Por consiguiente, desde mi perspectiva, las ofensas materiales a las que Butler se refiere constituyen casos paradigmáticos de falta de reconocimiento. Reflejan la institucionalización de significados, normas y construcciones de la personalidad heterosexista en campos tales como la ley constitucional, la medicina, las políticas de inmigración y naturalización, las normas tributarias de carácter estatal y federal, las políticas sociales y de empleo, la legislación que vela por la igualdad de oportunidades y otros aspectos similares. Es más, lo que se institucionaliza, tal y como advierte la propia Butler, son construcciones culturales de derechos y personalidad que producen a los sujetos homosexuales como aberrantes. Ésta es, insisto en ello, la esencia de la falta de reconocimiento: la construcción material que instituye normas culturales que hacen que una clase de personas sea infravalorada y no pueda participar en pie de igualdad.

Identificar la ofensa principal

Si consideramos también como materiales las ofensas que surgen de la falta de reconocimiento, ¿significa esto que también son económicas?

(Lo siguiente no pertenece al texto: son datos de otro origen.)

(** * Chunked blob download: the async stream downloader

    A shallow embedding of
    [azure/storage/blob/aio/_download_async.py]: the chunk downloader, the
    chunk iterator and [StorageStreamDownloader] with its four offsets.

    Python integers are [Z]; [bytes] is [list byte]; [str] is a list of code
    points.  Coroutines are run to completion: an operation is a function
    from the stream state to an outcome that carries the new state and the
    network requests that were issued.  The only nondeterminism of the
    event loop, which of the running fetches [asyncio.wait] reports as
    done, is an explicit oracle.

    Left out, as nothing here depends on them: warnings, the progress hook,
    the [properties] of the blob, and the [if_match] condition that later
    requests carry (the service is a function of the requested range). *)

From Stdlib Require Import ZArith List Bool Lia Strings.Byte Permutation.
From Stdlib Require String.
Import ListNotations.
Open Scope Z_scope.

(** ** Python values *)

Definition len {A : Type} (l : list A) : Z := Z.of_nat (length l).

(** [sys.maxsize] on a 64-bit build. *)
Definition maxsize : Z := 2 ^ 63 - 1.

(** Index normalisation of a slice bound for a sequence of length [n]:
    a negative bound counts from the end, and the result is clamped to
    [0..n]. *)
Definition clamp_index (n i : Z) : Z :=
  if i <? 0 then Z.max 0 (i + n) else Z.min i n.

(** [l[a:b]]. *)
Definition py_slice {A : Type} (l : list A) (a b : Z) : list A :=
  let lo := clamp_index (len l) a in
  let hi := clamp_index (len l) b in
  firstn (Z.to_nat (hi - lo)) (skipn (Z.to_nat lo) l).

(** [l[a:]] and [l[:b]]. *)
Definition py_slice_from {A : Type} (l : list A) (a : Z) : list A :=
  skipn (Z.to_nat (clamp_index (len l) a)) l.

Definition py_slice_to {A : Type} (l : list A) (b : Z) : list A :=
  firstn (Z.to_nat (clamp_index (len l) b)) l.

(** [b"\x00" * n]: empty for a negative count. *)
Definition zeros (n : Z) : list byte := repeat x00 (Z.to_nat n).

(** A text codec, given by its [_buffer_decode]: the decoded code points and
    the number of bytes consumed, or [None] for a [UnicodeDecodeError]. *)
Definition Codec : Type := list byte -> bool -> option (list N * Z).

(** [codecs.BufferedIncrementalDecoder.decode]: the state of the decoder is
    the buffer of bytes not decoded yet. *)
Definition decoder_decode (c : Codec) (buffer input : list byte) (final : bool)
  : option (list byte * list N) :=
  let data := (buffer ++ input)%list in
  match c data final with
  | Some (result, consumed) => Some (py_slice_from data consumed, result)
  | None => None
  end.

(** [data.decode(encoding)]. *)
Definition bytes_decode (c : Codec) (data : list byte) : option (list N) :=
  match c data true with
  | Some (result, _) => Some result
  | None => None
  end.

(** The buffered content and the value returned by [read]: [bytes] or [str]. *)
Inductive Content : Type :=
| CBytes (b : list byte)
| CStr (t : list N).

Definition clen (c : Content) : Z :=
  match c with CBytes b => len b | CStr t => len t end.

Definition cslice (c : Content) (a b : Z) : Content :=
  match c with
  | CBytes x => CBytes (py_slice x a b)
  | CStr t => CStr (py_slice t a b)
  end.

Definition cslice_to (c : Content) (b : Z) : Content :=
  match c with
  | CBytes x => CBytes (py_slice_to x b)
  | CStr t => CStr (py_slice_to t b)
  end.

(** The messages of the usage errors. *)
Module Msg.
Import String.
Local Open Scope string_scope.
Definition both_size_and_chars : string :=
    "Cannot specify both size and chars.".
Definition chars_need_encoding : string :=
    "Must specify encoding to read chars.".
Definition text_mode_use_chars : string :=
    "Stream has been partially read in text mode. Please use chars.".
Definition bytes_mode_use_size : string :=
    "Stream has been partially read in bytes mode. Please use size.".
Definition text_mode_no_readinto : string :=
    "Stream has been partially read in text mode. readinto is not supported in text mode.".
Definition text_mode_no_chunks : string :=
    "Stream has been partially read in text mode. chunks is not supported in text mode.".
Definition not_seekable : string :=
    "Target stream handle must be seekable.".
Definition islice_stop : string :=
    "Stop argument for islice() must be None or an integer: 0 <= x <= sys.maxsize.".
Definition missing_content_range : string :=
    "Required Content-Range response header is missing or malformed.".
End Msg.

Inductive Error : Type :=
| ValueError (msg : String.string)
| TypeError
| UnicodeDecodeError
| HttpResponseError (status : Z)
| DecryptionFailed.

(** ** The range-fetch client *)

Record Response : Type := {
  body : list byte;
  content_length : Z;
  (** [parse_length_from_content_range(response.properties.content_range)] *)
  content_range_length : option Z;
  (** [response.properties.blob_type == 'PageBlob'] *)
  is_page_blob : bool
}.

Inductive HttpResult : Type :=
| HttpOk (r : Response)
| HttpErr (status : Z) (has_response : bool).

Inductive Request : Type :=
| ReqDownload (range : option (Z * Z))
| ReqPageRanges
| ReqProperties.

(** What the downloader consumes from outside this file: the service and
    the encryption provider. *)
Record Env : Type := {
  (** [self._clients.blob.download(range=...)], [None] for no range header *)
  blob_download : option (Z * Z) -> HttpResult;
  (** [get_page_ranges_result(page_ranges)[0]], [None] for an
      [HttpResponseError] *)
  get_page_ranges : option (list (Z * Z));
  (** [encryption_options] has a key or a resolver *)
  encryption_active : bool;
  (** the range and offset adjustment of the encryption provider *)
  get_adjusted_download_range_and_offset :
    Z -> Z -> option Z -> (Z * Z) * (Z * Z);
  decrypt_blob : list byte -> Z -> Z -> option (list byte);
  adjust_blob_size_for_encryption : Z -> Z;
  is_encryption_v2 : bool
}.

(** Modelled from the spec: [process_range_and_offset] of [_download.py] is
    not among the sources.  "Without encryption this is the identity
    mapping"; with encryption the provider's adjustment is used. *)
Definition process_range_and_offset (env : Env) (start_range end_range : Z)
    (length : option Z) : (Z * Z) * (Z * Z) :=
  if encryption_active env
  then get_adjusted_download_range_and_offset env start_range end_range length
  else ((start_range, end_range), (0, 0)).

Definition process_content (env : Env) (data : Response)
    (start_offset end_offset : Z) : Error + list byte :=
  let content := body data in
  if encryption_active env then
    match decrypt_blob env content start_offset end_offset with
    | Some plain => inr plain
    | None => inl DecryptionFailed
    end
  else inr content.

(** ** The chunk downloader *)

(** Modelled from the spec: the constructor of [_ChunkDownloader] is in
    [_download.py], which is not among the sources.  These are the fields
    the async downloader reads: the plan (a [DownloadPlan]: total size,
    chunk size, start and end offset, non-empty ranges), whether chunks are
    written in parallel, and the sink base that [_write_to_stream] seeks
    from. *)
Record Downloader : Type := {
  dl_non_empty_ranges : option (list (Z * Z));
  total_size : Z;
  chunk_size : Z;
  start_index : Z;
  end_index : Z;
  parallel : bool;
  (** the position of the sink when the downloader was made, kept for
      parallel writes only *)
  stream_start : option Z
}.

(** Modelled from the spec: [_ChunkDownloader.get_chunk_offsets] is not among
    the sources.  "A lazy sequence of chunk start offsets (chunk size is
    fixed except for the final, possibly shorter, chunk)": the offsets
    [start_index], [start_index + chunk_size], ... below [end_index].  A
    chunk size that is not positive gives no plan here. *)
Fixpoint offsets_from (n : nat) (index step : Z) : list Z :=
  match n with
  | O => []
  | S n' => index :: offsets_from n' (index + step) step
  end.

(** Modelled from the spec: the number of chunks of the plan, the window
    length divided by the chunk size, rounded up. *)
Definition chunk_count (d : Downloader) : nat :=
  if chunk_size d <=? 0 then O
  else Z.to_nat ((end_index d - start_index d + chunk_size d - 1) / chunk_size d).

(** Modelled from the spec: [_ChunkDownloader.get_chunk_offsets], the
    generator run to its end. *)
Definition get_chunk_offsets (d : Downloader) : list Z :=
  offsets_from (chunk_count d) (start_index d) (chunk_size d).
(** * OmniTranslateAi: the live audio session of [LiveTranslator.tsx]

    A shallow embedding of the React component
    [src/components/LiveTranslator.tsx]: its state and refs, the browser and
    SDK objects its handlers touch, and one function per handler
    ([cleanup], [toggleSession], [onopen], [onaudioprocess], [onmessage],
    [onclose], [onerror]).  An asynchronous handler is split at each
    [await]: the part before it, and a [_resume] function run when the
    awaited promise settles.  The event loop is the function [step]; a run
    of the component is a list of events. *)

From Stdlib Require Import ZArith QArith Floats.
From stdpp Require Import gmap strings list.

Set Warnings "-inexact-float".

(** ** JavaScript numbers

    Times ([currentTime], [duration], the playback cursor) are JavaScript
    numbers.  The handlers use only [+], [Math.max] and the literal [0];
    the model is written over any carrier with these operations, and run
    on IEEE binary64 ([Float64]) and on exact rationals ([Exact]). *)

Class JSNumber (T : Type) := {
  num_zero : T;
  num_add : T -> T -> T;
  Math_max : T -> T -> T;
  num_leb : T -> T -> bool
}.

(** The order facts the scheduling proofs use, stated for the numbers at
    or above zero: there IEEE doubles have them ([Float64_laws]), as exact
    arithmetic does ([Exact_laws]).  [num_leb b b] says that [b] is a
    number: among doubles it fails of NaN alone. *)
Class JSNumberLaws (T : Type) `{JSNumber T} : Prop := {
  num_zero_leb : num_leb num_zero num_zero = true;
  num_leb_refl : forall a,
    num_leb num_zero a = true -> num_leb a a = true;
  num_leb_trans : forall a b c,
    num_leb num_zero a = true ->
    num_leb a b = true -> num_leb b c = true -> num_leb a c = true;
  Math_max_ge_l : forall a b,
    num_leb num_zero a = true -> num_leb b b = true ->
    num_leb a (Math_max a b) = true;
  num_add_nonneg : forall a d,
    num_leb num_zero a = true -> num_leb num_zero d = true ->
    num_leb a (num_add a d) = true
}.

Module Float64.

(** [Math.max] on doubles: NaN if either argument is NaN, and [+0] is
    larger than [-0]. *)
Definition max (a b : float) : float :=
  if (PrimFloat.is_nan a || PrimFloat.is_nan b)%bool then PrimFloat.nan
  else if PrimFloat.ltb a b then b
  else if PrimFloat.ltb b a then a
  else if PrimFloat.get_sign a then b else a.

#[global] Instance number : JSNumber float := {|
  num_zero := PrimFloat.zero;
  num_add := PrimFloat.add;
  Math_max := max;
  num_leb := PrimFloat.leb
|}.

End Float64.

Module Exact.

Definition max (a b : Q) : Q := if Qle_bool a b then b else a.

#[global] Instance number : JSNumber Q := {|
  num_zero := 0%Q;
  num_add := Qplus;
  Math_max := max;
  num_leb := Qle_bool
|}.

End Exact.

(** ** Objects of the Web Audio, media and SDK interfaces *)

(** Objects are referred to by handle: the index at which the object was
    created in the browser's table of its kind. *)
Definition handle := nat.

Record AudioBuffer (T : Type) := { duration : T }.
Arguments duration {T} _.

(** ** [utils/audioUtils] and the host

    [decodeAudio], [decodeAudioData] and [createPcmBlob] are imported from
    [../utils/audioUtils]; the handlers are written against their
    interface.  [None] stands for a thrown exception ([decodeAudio]) or a
    rejected promise ([decodeAudioData]). *)
Class AudioUtils (T : Type) := {
  Bytes : Type;
  Blob : Type;
  decodeAudio : string -> option Bytes;
  decodeAudioData : Bytes -> Z -> Z -> option (AudioBuffer T);
  createPcmBlob : list T -> Blob
}.

(** The calls by which [cleanup] releases a resource. *)
Inductive Call :=
| CallDisconnect (node : handle)
| CallTrackStop (stream : handle)
| CallClose (context : handle).

(** The host: the build-time [process.env.API_KEY], and which release
    calls throw.  ([AudioContext.close] reports failure by rejecting the
    promise it returns, which [cleanup] drops; only an exception changes
    the control flow.) *)
Record Host := { API_KEY : option string; throws : Call -> bool }.

Inductive AudioContextState := running | closed.
Inductive TrackState := live | ended.
Inductive PromiseState := Pending | Fulfilled | Rejected.

(** ** Exceptions

    A handler either runs to its end or is cut short by an exception; both
    carry the world as the handler left it. *)
Inductive Completion (A : Type) :=
| Normal (a : A)
| Abrupt (a : A).
Arguments Normal {A} _.
Arguments Abrupt {A} _.
(** * STINGER utilities: a shallow embedding of [stinger_utils.c]

    The C functions of [src/lib/stinger_utils/src/stinger_utils.c] are
    transcribed as Rocq functions over [Z]:

    - an [int64_t] is a [Z] in [[-2^63, 2^63)]; arithmetic on data values is
      written with its wrap-around ([add64], [sub64], [neg64]); a conversion
      to [int] is [to_i32], to [uint64_t] is [to_u64];
    - an [int64_t *] array is a [list Z], read with [get] and written with
      [set]; a pointer into an array ([offset += 2]) is the array together
      with a base index;
    - a [for] loop is [for_loop], a fold over the values of its index; a
      [while] loop whose number of turns is not known beforehand takes fuel
      and returns an [option];
    - a [struct] is a record; the pool of edge blocks is the list of its
      blocks, a block being named by its index, as the links of the blocks
      name it;
    - an [omp parallel for] whose iterations claim cells with an atomic
      fetch-and-add is a fold over a schedule, any order of its iterations;
    - [qsort] is the C library's: it is a parameter of the functions that
      call it, constrained by the contract of the C standard. *)

From Stdlib Require Import String ZArith Bool Lia Permutation Sorted.
From Stdlib Require Import List.
Import ListNotations.
Local Open Scope Z_scope.

(** ** Machine integers *)

Definition INT64_MAX : Z := 2^63 - 1.
Definition INT64_MIN : Z := - 2^63.

Definition in_i64 (x : Z) : Prop := - 2^63 <= x < 2^63.

(** [(uint64_t) x] *)
Definition to_u64 (x : Z) : Z := x mod 2^64.

(** [(int64_t) x]: the value modulo [2^64] read as a signed number. *)
Definition to_i64 (x : Z) : Z := (x + 2^63) mod 2^64 - 2^63.

(** [(int) x]: the value modulo [2^32] read as a signed number. *)
Definition to_i32 (x : Z) : Z := (x + 2^31) mod 2^32 - 2^31.

Definition add64 (a b : Z) : Z := to_i64 (a + b).
Definition sub64 (a b : Z) : Z := to_i64 (a - b).
Definition neg64 (a : Z) : Z := to_i64 (- a).

(** [x << n] on [uint64_t]: the bits shifted out at the top are lost. *)
Definition shl_u64 (x n : Z) : Z := Z.land (Z.shiftl x n) (2^64 - 1).

(** ** Arrays and loops *)

(** [a[i]] read and written. Outside the array the C program has no defined
    behaviour; here a read gives 0 and a write is lost. The theorems keep the
    accesses inside the arrays, and [counting_sort], whose histogram a claim
    indexes outside, answers [None] there. *)
Definition get (a : list Z) (i : Z) : Z :=
  if i <? 0 then 0 else nth (Z.to_nat i) a 0.

Fixpoint set_nat (a : list Z) (n : nat) (v : Z) : list Z :=
  match a, n with
  | [], _ => []
  | _ :: t, O => v :: t
  | x :: t, S m => x :: set_nat t m v
  end.

Definition set (a : list Z) (i : Z) (v : Z) : list Z :=
  if i <? 0 then a else set_nat a (Z.to_nat i) v.

(** The values taken by [i] in [for (i = lo; i < hi; i += step)]. *)
Definition loop_count (lo hi step : Z) : nat :=
  Z.to_nat ((hi - lo + step - 1) / step).

Definition loop_indices (lo hi step : Z) : list Z :=
  map (fun k => lo + step * Z.of_nat k) (seq 0 (loop_count lo hi step)).

(** [for (i = lo; i < hi; i += step) s = body i s] *)
Definition for_loop {S : Type} (lo hi step : Z) (body : Z -> S -> S) (s : S) : S :=
  fold_left (fun st i => body i st) (loop_indices lo hi step) s.

(** ** Byte swapping ([bs64], [bs64_n]) *)

Definition bs64 (xin : Z) : Z :=
  let x := to_u64 xin in
  let x := Z.lor (Z.shiftr x 32) (shl_u64 x 32) in
  let x := Z.lor (Z.shiftr (Z.land x 0xFFFF0000FFFF0000) 16)
                 (shl_u64 (Z.land x 0x0000FFFF0000FFFF) 16) in
  let x := Z.lor (Z.shiftr (Z.land x 0xFF00FF00FF00FF00) 8)
                 (shl_u64 (Z.land x 0x00FF00FF00FF00FF) 8) in
  to_i64 x.

Definition bs64_n (n : Z) (d : list Z) : list Z :=
  for_loop 0 n 1 (fun k d => set d k (bs64 (get d k))) d.

(** Byte [k] (0 = least significant) of the 64-bit pattern of [x]. *)
Definition byte_of (x : Z) (k : Z) : Z :=
  Z.land (Z.shiftr (to_u64 x) (8 * k)) 0xFF.

(** ** Comparators ([i64_cmp], [csr_cmp], [i64cmp_adj_sort], [i64_pair_cmp]) *)

(** [return va - vb;] in a function returning [int]. *)
Definition i64_cmp (va vb : Z) : Z := to_i32 (sub64 va vb).

(** [return *(*(int64_t **)a) - *(*(int64_t **)b);] on the pointed-to values. *)
Definition csr_cmp (a b : Z) : Z := to_i32 (sub64 a b).

Record adj_sort_t : Type := { vtx : Z; wgt : Z }.

Definition i64cmp_adj_sort (ap bp : adj_sort_t) : Z :=
  to_i32 (sub64 (vtx ap) (vtx bp)).

Definition i64_pair_cmp (pa pb : Z * Z) : Z :=
  let ai := fst pa in
  let bi := fst pb in
  if ai <? bi then -1
  else if ai >? bi then 1
  else
    let aj := snd pa in
    let bj := snd pb in
    if aj <? bj then -1
    else if aj >? bj then 1
    else 0.

(** The unsigned core of [bs64]: the three swaps on a [uint64_t]. *)
Definition bs64u (x : Z) : Z :=
  let x := Z.lor (Z.shiftr x 32) (shl_u64 x 32) in
  let x := Z.lor (Z.shiftr (Z.land x 0xFFFF0000FFFF0000) 16)
                 (shl_u64 (Z.land x 0x0000FFFF0000FFFF) 16) in
  Z.lor (Z.shiftr (Z.land x 0xFF00FF00FF00FF00) 8)
        (shl_u64 (Z.land x 0x00FF00FF00FF00FF) 8).

(** Where bit [i] of the result of [bs64] comes from: same position in the
    mirrored byte. *)
Definition bitperm (i : Z) : Z := 8 * (7 - i / 8) + i mod 8.


(** ** Snapshot files *)

Definition endian_check : Z := 0x1234ABCD.

(** [sizeof (int64_t)] *)
Definition sizeof_i64 : Z := 8.

(** The number of 64-bit words a snapshot with this header should have. *)
Definition expected_words (nv ne : Z) : Z := 3 + (nv + 1) + 2 * ne.

(** ** Prefix sum ([prefix_sum]) *)

(** The version compiled without OpenMP. *)
Definition prefix_sum (n : Z) (ary : list Z) : list Z * Z :=
  let ary := for_loop 1 n 1
               (fun k ary => set ary k (add64 (get ary k) (get ary (k - 1)))) ary in
  (ary, get ary (n - 1)).

(** The version compiled with OpenMP, called by the [nt] threads of a team.
    The barriers cut it into three phases; the threads of a phase are run
    one after the other in the order of their numbers, which is one of the
    interleavings the barriers allow. *)
Definition slice_begin (nt n tid : Z) : Z := (tid * n) / nt.
Definition slice_end (nt n tid : Z) : Z := ((tid + 1) * n) / nt.

(** [tmp = 0; for (k = slice_begin; k < slice_end; ++k) tmp += ary[k]; buf[tid] = tmp;] *)
Definition omp_slice_sum (nt n : Z) (ary : list Z) (tid : Z) (buf : list Z) : list Z :=
  let tmp := for_loop (slice_begin nt n tid) (slice_end nt n tid) 1
               (fun k tmp => add64 tmp (get ary k)) 0 in
  set buf tid tmp.

(** [for (k = 1; k < nt; ++k) buf[k] += buf[k-1];] under [omp single] *)
Definition omp_buf_scan (nt : Z) (buf : list Z) : list Z :=
  for_loop 1 nt 1 (fun k buf => set buf k (add64 (get buf k) (get buf (k - 1)))) buf.

(** [t1 = tid ? buf[tid-1] : 0; ary[slice_begin] += t1;
    for (k = slice_begin + 1; k < slice_end; ++k) ary[k] += ary[k-1];] *)
Definition omp_slice_scan (nt n : Z) (buf : list Z) (tid : Z) (ary : list Z) : list Z :=
  let t1 := if tid =? 0 then 0 else get buf (tid - 1) in
  let b := slice_begin nt n tid in
  let ary := set ary b (add64 (get ary b) t1) in
  for_loop (b + 1) (slice_end nt n tid) 1
    (fun k ary => set ary k (add64 (get ary k) (get ary (k - 1)))) ary.

Definition prefix_sum_omp (nt : Z) (n : Z) (ary : list Z) : list Z * Z :=
  let buf := repeat 0 (Z.to_nat nt) in
  let buf := for_loop 0 nt 1 (omp_slice_sum nt n ary) buf in
  let buf := omp_buf_scan nt buf in
  let ary := for_loop 0 nt 1 (omp_slice_scan nt n buf) ary in
  (ary, get ary (n - 1)).

(** The sum of the first [k] cells, as [int64_t] arithmetic gives it. *)
Fixpoint sum_list (l : list Z) : Z :=
  match l with
  | [] => 0
  | x :: t => x + sum_list t
  end.

Definition prefix_total (ary : list Z) (k : nat) : Z := to_i64 (sum_list (firstn k ary)).

Definition inclusive_prefix_sums (ary : list Z) : list Z :=
  map (fun k => prefix_total ary (S k)) (seq 0 (length ary)).


(** ** Memory *)

(** Modelled from the spec: [xmalloc] is defined in stinger_core; allocation
    at memory exhaustion is fatal (abort), so a call that returns has given
    the block. [xmalloc (n * sizeof (int64_t))] is then a fresh array of [n]
    cells: the functions below are modelled on the runs in which their
    calls return, and they write every cell they allocate before they read
    it. The byte count is the caller's product: where it can pass [size_t]
    on an array the caller can hold, the product is written out with
    [size_t_cells]. *)
Definition xmalloc (n : Z) : list Z := repeat 0 (Z.to_nat n).

(** The number of [int64_t] cells of a block of [n * sizeof (int64_t)] bytes,
    the product taken in [size_t], where it wraps at [2^64]. *)
Definition size_t_cells (n : Z) : Z := to_u64 (n * sizeof_i64) / sizeof_i64.

(** [stinger_int64_fetch_add (&a[i], v)]: the old value of the cell, and the
    array with [v] added to the cell, in one atomic step. *)
Definition stinger_int64_fetch_add (a : list Z) (i : Z) (v : Z) : Z * list Z :=
  (get a i, set a i (add64 (get a i) v)).
(** * SetTemplate: an ordered set on an AVL tree with an end sentinel

    Shallow embedding of [src/SetTemplate.h] and of its near-duplicate
    [src/unnamed/part_000] (same tree code with [left_son]/[right_son]
    for [left]/[right]; the iterator of the second file is split into
    helpers and guards its upward walks with [is_end]).

    Representation.  A C++ [node*] obtained by following the owning links
    [left]/[right] from [root_] is the sub-tree it points to ([nullptr] or
    [Node f l r]); the scalar fields of the struct are the record [fields],
    extended with [self], the address of the node.  The non-owning
    back-reference [parent], the member [end_] and the cursor [it_] of an
    iterator are addresses, dereferenced in the tree hanging from [root_]
    ([deref]); every assignment to a [parent] field of the source is an
    update of that field here.  Dereferencing a null or dangling pointer,
    which is undefined behaviour in the source, is [None].  [new] hands
    out the addresses [0], [1], [2], ... and never one twice.  Integers of
    type [size_t] are [Z] with the wrap-around modulo [2^64] written out;
    the [int] returned by [GetBalance] is the two's complement reading of
    the low 32 bits.  Loops that follow [left] or [right] are structural
    recursions; loops that follow [parent] take a bound [fuel] on the
    number of their tests and are [None] when it runs out. *)

From Stdlib Require Import ZArith List Bool Lia Arith.
Import ListNotations.

Local Open Scope Z_scope.

(** ** Keys: the template parameter [T] with its [operator<] *)

Class Key (T : Type) : Type := {
  less : T -> T -> bool;
  (** the value a default-initialised [T key;] holds (the sentinel's key) *)
  default_key : T;
  less_irrefl : forall a, less a a = false;
  less_trans : forall a b c, less a b = true -> less b c = true -> less a c = true;
  less_total : forall a b, less a b = false -> less b a = false -> a = b
}.

(** ** Machine integers *)

Definition wrap64 (x : Z) : Z := x mod 2 ^ 64.

(** conversion of a [size_t] to [int] *)
Definition to_int (x : Z) : Z :=
  let y := x mod 2 ^ 32 in if y <? 2 ^ 31 then y else y - 2 ^ 32.

(** ** The error monad of undefined behaviour *)

Definition bind {A B : Type} (m : option A) (f : A -> option B) : option B :=
  match m with Some a => f a | None => None end.

Notation "x <- m ;; k" := (bind m (fun x => k))
  (at level 61, m at next level, right associativity).

Definition addr := nat.
Definition ptr := option addr.

Definition ptr_eqb (p q : ptr) : bool :=
  match p, q with
  | Some a, Some b => Nat.eqb a b
  | None, None => true
  | _, _ => false
  end.

Section SetTemplate.

Context {T : Type} `{Key T}.

(** ** struct node *)

Record fields : Type := Fields {
  self : addr;
  key : T;
  height : Z;
  parent : ptr;
  is_end : bool
}.

Inductive node : Type :=
| nullptr
| Node (f : fields) (left right : node).

Definition with_height (f : fields) (h : Z) : fields :=
  Fields (self f) (key f) h (parent f) (is_end f).

Definition with_parent (f : fields) (p : ptr) : fields :=
  Fields (self f) (key f) (height f) p (is_end f).

(** [node(T k, node *par)] built at address [a] *)
Definition new_node (a : addr) (k : T) (par : ptr) : node :=
  Node (Fields a k 1 par false) nullptr nullptr.

(** [node(node *par)] built at address [a]: the key is left as it is *)
Definition new_end (a : addr) (par : ptr) : node :=
  Node (Fields a default_key 1 par true) nullptr nullptr.

(** address held by a pointer to the root of [v] *)
Definition addr_of (v : node) : ptr :=
  match v with
  | nullptr => None
  | Node f _ _ => Some (self f)
  end.

(** [if (v != nullptr) v->parent = p] *)
Definition set_parent (p : ptr) (v : node) : node :=
  match v with
  | nullptr => nullptr
  | Node f l r => Node (with_parent f p) l r
  end.

Definition GetHeight (v : node) : Z :=
  match v with
  | Node f _ _ => height f
  | nullptr => 0
  end.

Definition GetBalance (v : node) : Z :=
  match v with
  | Node _ l r => to_int (wrap64 (GetHeight l - GetHeight r))
  | nullptr => 0
  end.

Definition FixHeight (v : node) : node :=
  match v with
  | Node f l r =>
      Node (with_height f (wrap64 (Z.max (GetHeight l) (GetHeight r) + 1))) l r
  | nullptr => nullptr
  end.

Definition RightRotation (v : node) : option node :=
  match v with
  | Node fv (Node fq ql qr) vr =>
      let v' := FixHeight (Node (with_parent fv (Some (self fq)))
                                (set_parent (Some (self fv)) qr) vr) in
      Some (FixHeight (Node (with_parent fq (parent fv)) ql v'))
  | _ => None
  end.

Es verdad, tal y como advierte Butler, y como yo misma expresé en Justice Interruptus, que algunas formas de heterosexismo se traducen en ofensas de carácter económico contra los gays y las lesbianas. La cuestión es cómo interpretarlas.[5] Una posibilidad es considerar estas ofensas económicas como una expresión directa de la estructura económica de la sociedad, de forma similar a como los marxistas consideran la explotación de los trabajadores. De acuerdo con esta interpretación, que Butler parece suscribir, las desventajas económicas que sufren los homosexuales difícilmente podrían sustraerse de las relaciones de producción. Remediarlas requeriría transformar dichas relaciones. Otra posibilidad, por la que yo me inclino, es ver las ofensas económicas del heterosexismo como consecuencias indirectas de una distribución (desigual) que procede de una injusticia más importante, que es la falta de reconocimiento. De acuerdo con esta interpretación, que propuse en Justice Interruptus, las raíces del heterosexismo económico serían las «relaciones de reconocimiento»: un patrón institucionalizado de interpretación y evaluación que construye la heterosexualidad como normativa y la homosexualidad como desviación, negando, por lo tanto, a los gays y a las lesbianas una participación igualitaria. Cambiar las relaciones de reconocimiento supondría eliminar la distribución desigual.

Este conflicto de interpretaciones plantea preguntas intrincadas y de hondo calado. ¿Es necesario transformar la estructura económica del capitalismo contemporáneo para remediar las desigualdades económicas que sufren los homosexuales? ¿A qué nos referimos exactamente cuando hablamos de «estructura económica»? ¿Deberíamos concebir la regulación heteronormativa de la sexualidad como directamente vinculada a la economía capitalista? ¿O es más adecuado analizarla en relación con un sistema de estatus distinto a la estructura económica aunque relacionado con ésta de un modo complejo? En un sentido más general, ¿coinciden en la sociedad del capitalismo tardío las relaciones de reconocimiento y las relaciones económicas? ¿O introducen las diferenciaciones institucionales del capitalismo moderno fracturas entre el estatus y la clase?

Para seguir profundizando en estas cuestiones examinaré el segundo argumento utilizado por Butler. Para abordarlo, ella invoca la perspectiva del feminismo socialista de la década de 1970, según la cual la familia forma parte del modo de producción, para sustentar la tesis de que la regulación heteronormativa de la sexualidad es «central para el funcionamiento de la economía política». Por lo tanto, afirma Butler, las luchas contemporáneas contra esta regulación «amenazan la viabilidad» del sistema capitalista.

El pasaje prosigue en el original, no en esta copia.